*DATA PROVIDED:*
(** * Display formatting helpers of the ILS overlay: [ui/src/overridden/utils.js]

    A shallow embedding of the four helpers [renderCallNumber], [shelfLink],
    [shelfLinkComponent] and [getDisplayVal], over a small model of the
    JavaScript values they handle, and the properties of the helpers that the
    specification states. *)

From Stdlib Require Import ZArith List Bool Ascii String Lia.
From Stdlib Require Import DecimalString.
Import ListNotations.

Set Warnings "-register-all".

Local Open Scope list_scope.
Local Open Scope string_scope.

(** ** JavaScript values

    Records, identifier lists and the configuration table are plain data, so
    values are trees.  Objects and arrays carry the address they were allocated
    at: two objects are [===] exactly when they are the same allocation.  An
    object lists its own enumerable properties in enumeration order, each key
    once.  A number is an integer (within the safe range, where it prints in
    plain decimal); a string is the sequence of its code units. *)

Inductive value : Type :=
| VUndefined
| VNull
| VBool (b : bool)
| VNum (n : Z)
| VStr (s : string)
| VArr (addr : nat) (elems : list value)
| VObj (addr : nat) (fields : list (string * value)).

(** [v == null]: [v] is [null] or [undefined]. *)
Definition nullish (v : value) : bool :=
  match v with
  | VUndefined | VNull => true
  | _ => false
  end.

(** [ToBoolean]. *)
Definition truthy (v : value) : bool :=
  match v with
  | VUndefined | VNull => false
  | VBool b => b
  | VNum n => negb (Z.eqb n 0)
  | VStr s => negb (String.eqb s "")
  | VArr _ _ | VObj _ _ => true
  end.

(** [a === b]. *)
Definition strict_eq (a b : value) : bool :=
  match a, b with
  | VUndefined, VUndefined => true
  | VNull, VNull => true
  | VBool x, VBool y => Bool.eqb x y
  | VNum x, VNum y => Z.eqb x y
  | VStr x, VStr y => String.eqb x y
  | VArr x _, VArr y _ => Nat.eqb x y
  | VObj x _, VObj y _ => Nat.eqb x y
  | _, _ => false
  end.

(** Decimal text of a number, and of an array index. *)
Definition string_of_Z (n : Z) : string :=
  NilZero.string_of_int (Z.to_int n).

Definition string_of_nat (n : nat) : string :=
  NilZero.string_of_uint (Nat.to_uint n).

(** An array index is a key that is the canonical decimal text of a natural
    number. *)
Definition index_of_key (k : string) : option nat :=
  match NilZero.uint_of_string k with
  | Some u =>
      let n := Nat.of_uint u in
      if String.eqb (string_of_nat n) k then Some n else None
  | None => None
  end.

Fixpoint assoc (k : string) (fields : list (string * value)) : option value :=
  match fields with
  | [] => None
  | (k', v) :: rest => if String.eqb k k' then Some v else assoc k rest
  end.

Definition string_at (s : string) (i : nat) : value :=
  match String.get i s with
  | Some c => VStr (String c EmptyString)
  | None => VUndefined
  end.

(** [base[k]] for a [base] that is neither [null] nor [undefined]: own
    properties only.  None of the keys the helpers write out ([identifiers],
    [shelf], [title], [scheme], [value], [text]) is a member of a built-in
    prototype; a configuration field that is named after one ([constructor],
    say) is not looked up in the prototype here, so what is stated about a
    field that reads as [undefined] is stated up to that. *)
Definition getProp (base : value) (k : string) : value :=
  match base with
  | VObj _ fields =>
      match assoc k fields with Some v => v | None => VUndefined end
  | VArr _ elems =>
      if String.eqb k "length" then VNum (Z.of_nat (List.length elems))
      else match index_of_key k with
           | Some i => nth i elems VUndefined
           | None => VUndefined
           end
  | VStr s =>
      if String.eqb k "length" then VNum (Z.of_nat (String.length s))
      else match index_of_key k with
           | Some i => string_at s i
           | None => VUndefined
           end
  | _ => VUndefined
  end.

(** [k in Object(base)], on own properties.  [isKey] asks it only of keys
    that look like deep paths, which no member of a built-in prototype does. *)
Definition hasProperty (base : value) (k : string) : bool :=
  match base with
  | VObj _ fields =>
      match assoc k fields with Some _ => true | None => false end
  | VArr _ elems =>
      String.eqb k "length" ||
      match index_of_key k with
      | Some i => Nat.ltb i (List.length elems)
      | None => false
      end
  | VStr s =>
      String.eqb k "length" ||
      match index_of_key k with
      | Some i => Nat.ltb i (String.length s)
      | None => false
      end
  | _ => false
  end.

(** ** Conversion to text *)

Definition comma_join (parts : list string) : string := String.concat "," parts.

(** [ToString], as string interpolation and string [+] apply it.  An array
    prints as its elements joined by commas, [null] and [undefined] elements as
    the empty text; a plain object prints as [[object Object]].  The conversion
    is total here: an object that carries a [toString] of its own, on which the
    conversion throws, is taken up in the embedding over the heap
    ([Heap.ToString]). *)
Fixpoint ToString (v : value) : string :=
  match v with
  | VUndefined => "undefined"
  | VNull => "null"
  | VBool b => if b then "true" else "false"
  | VNum n => string_of_Z n
  | VStr s => s
  | VArr _ elems =>
      comma_join (map (fun e => if nullish e then "" else ToString e) elems)
  | VObj _ _ => "[object Object]"
  end.

Definition char (n : nat) : string := String (ascii_of_nat n) EmptyString.

Definition dquote : string := char 34.
Definition backslash : string := char 92.

Definition hex_digit (n : nat) : string :=
  match String.get n "0123456789abcdef" with
  | Some c => String c EmptyString
  | None => "0"
  end.

(** One code unit inside a JSON string literal. *)
Definition quote_char (c : ascii) : string :=
  let n := nat_of_ascii c in
  if Nat.eqb n 34 then backslash ++ dquote
  else if Nat.eqb n 92 then backslash ++ backslash
  else if Nat.eqb n 8 then backslash ++ "b"
  else if Nat.eqb n 12 then backslash ++ "f"
  else if Nat.eqb n 10 then backslash ++ "n"
  else if Nat.eqb n 13 then backslash ++ "r"
  else if Nat.eqb n 9 then backslash ++ "t"
  else if Nat.ltb n 32
       then backslash ++ "u00" ++ hex_digit (n / 16) ++ hex_digit (n mod 16)
  else String c EmptyString.

Fixpoint quote_chars (s : string) : string :=
  match s with
  | EmptyString => EmptyString
  | String c rest => quote_char c ++ quote_chars rest
  end.

Definition QuoteJSONString (s : string) : string :=
  dquote ++ quote_chars s ++ dquote.

(** [SerializeJSONProperty] of [JSON.stringify], without replacer or indent:
    [None] stands for [undefined].  An [undefined] array element is written
    [null]; an [undefined] property is left out. *)
Fixpoint SerializeJSONProperty (v : value) : option string :=
  match v with
  | VUndefined => None
  | VNull => Some "null"
  | VBool b => Some (if b then "true" else "false")
  | VNum n => Some (string_of_Z n)
  | VStr s => Some (QuoteJSONString s)
  | VArr _ elems =>
      Some ("[" ++
            comma_join
              (map (fun e => match SerializeJSONProperty e with
                             | Some s => s
                             | None => "null"
                             end) elems) ++
            "]")
  | VObj _ fields =>
      Some ("{" ++
            comma_join
              (flat_map (fun kv => match kv with
                                   | (k, x) =>
                                       match SerializeJSONProperty x with
                                       | Some s => [QuoteJSONString k ++ ":" ++ s]
                                       | None => []
                                       end
                                   end) fields) ++
            "}")
  end.

Definition JSON_stringify (v : value) : value :=
  match SerializeJSONProperty v with
  | Some s => VStr s
  | None => VUndefined
  end.

(** ** The world the helpers run in

    The helpers read one global, the host's configuration table
    [invenioConfig], and allocate objects; every call is a computation over the
    world that either completes with a value or throws. *)

Record world : Type := mkWorld {
  invenioConfig : value;
  next_addr : nat
}.

Inductive exn : Type :=
| TypeError (msg : string).

Inductive completion (A : Type) : Type :=
| Normal (a : A)
| Throw (e : exn).

Arguments Normal {A} a.
Arguments Throw {A} e.

Definition M (A : Type) : Type := world -> completion A * world.

Definition ret {A} (a : A) : M A := fun w => (Normal a, w).

Definition throw {A} (e : exn) : M A := fun w => (Throw e, w).

Definition bind {A B} (m : M A) (k : A -> M B) : M B :=
  fun w =>
    match m w with
    | (Normal a, w') => k a w'
    | (Throw e, w') => (Throw e, w')
    end.

Notation "x <- m ;; k" := (bind m (fun x => k))
  (at level 61, m at next level, right associativity).

(** The completion of a computation, and the world it leaves. *)
Definition eval {A} (m : M A) (w : world) : completion A := fst (m w).
Definition exec {A} (m : M A) (w : world) : world := snd (m w).

Definition alloc : M nat :=
  fun w => (Normal (next_addr w), mkWorld (invenioConfig w) (S (next_addr w))).

(** An array literal and an object literal. *)
Definition new_array (elems : list value) : M value :=
  a <- alloc ;; ret (VArr a elems).

Definition new_object (fields : list (string * value)) : M value :=
  a <- alloc ;; ret (VObj a fields).

Definition read_invenioConfig : M value :=
  fun w => (Normal (invenioConfig w), w).

Definition cannot_read (base : value) (k : string) : exn :=
  TypeError ("Cannot read properties of " ++ ToString base ++ " (reading '" ++ k ++ "')").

*YOUR TASK:* A line in the material may hold the string "stated". Report how many do, and write only the number.

*WRITTEN REPLY:* 2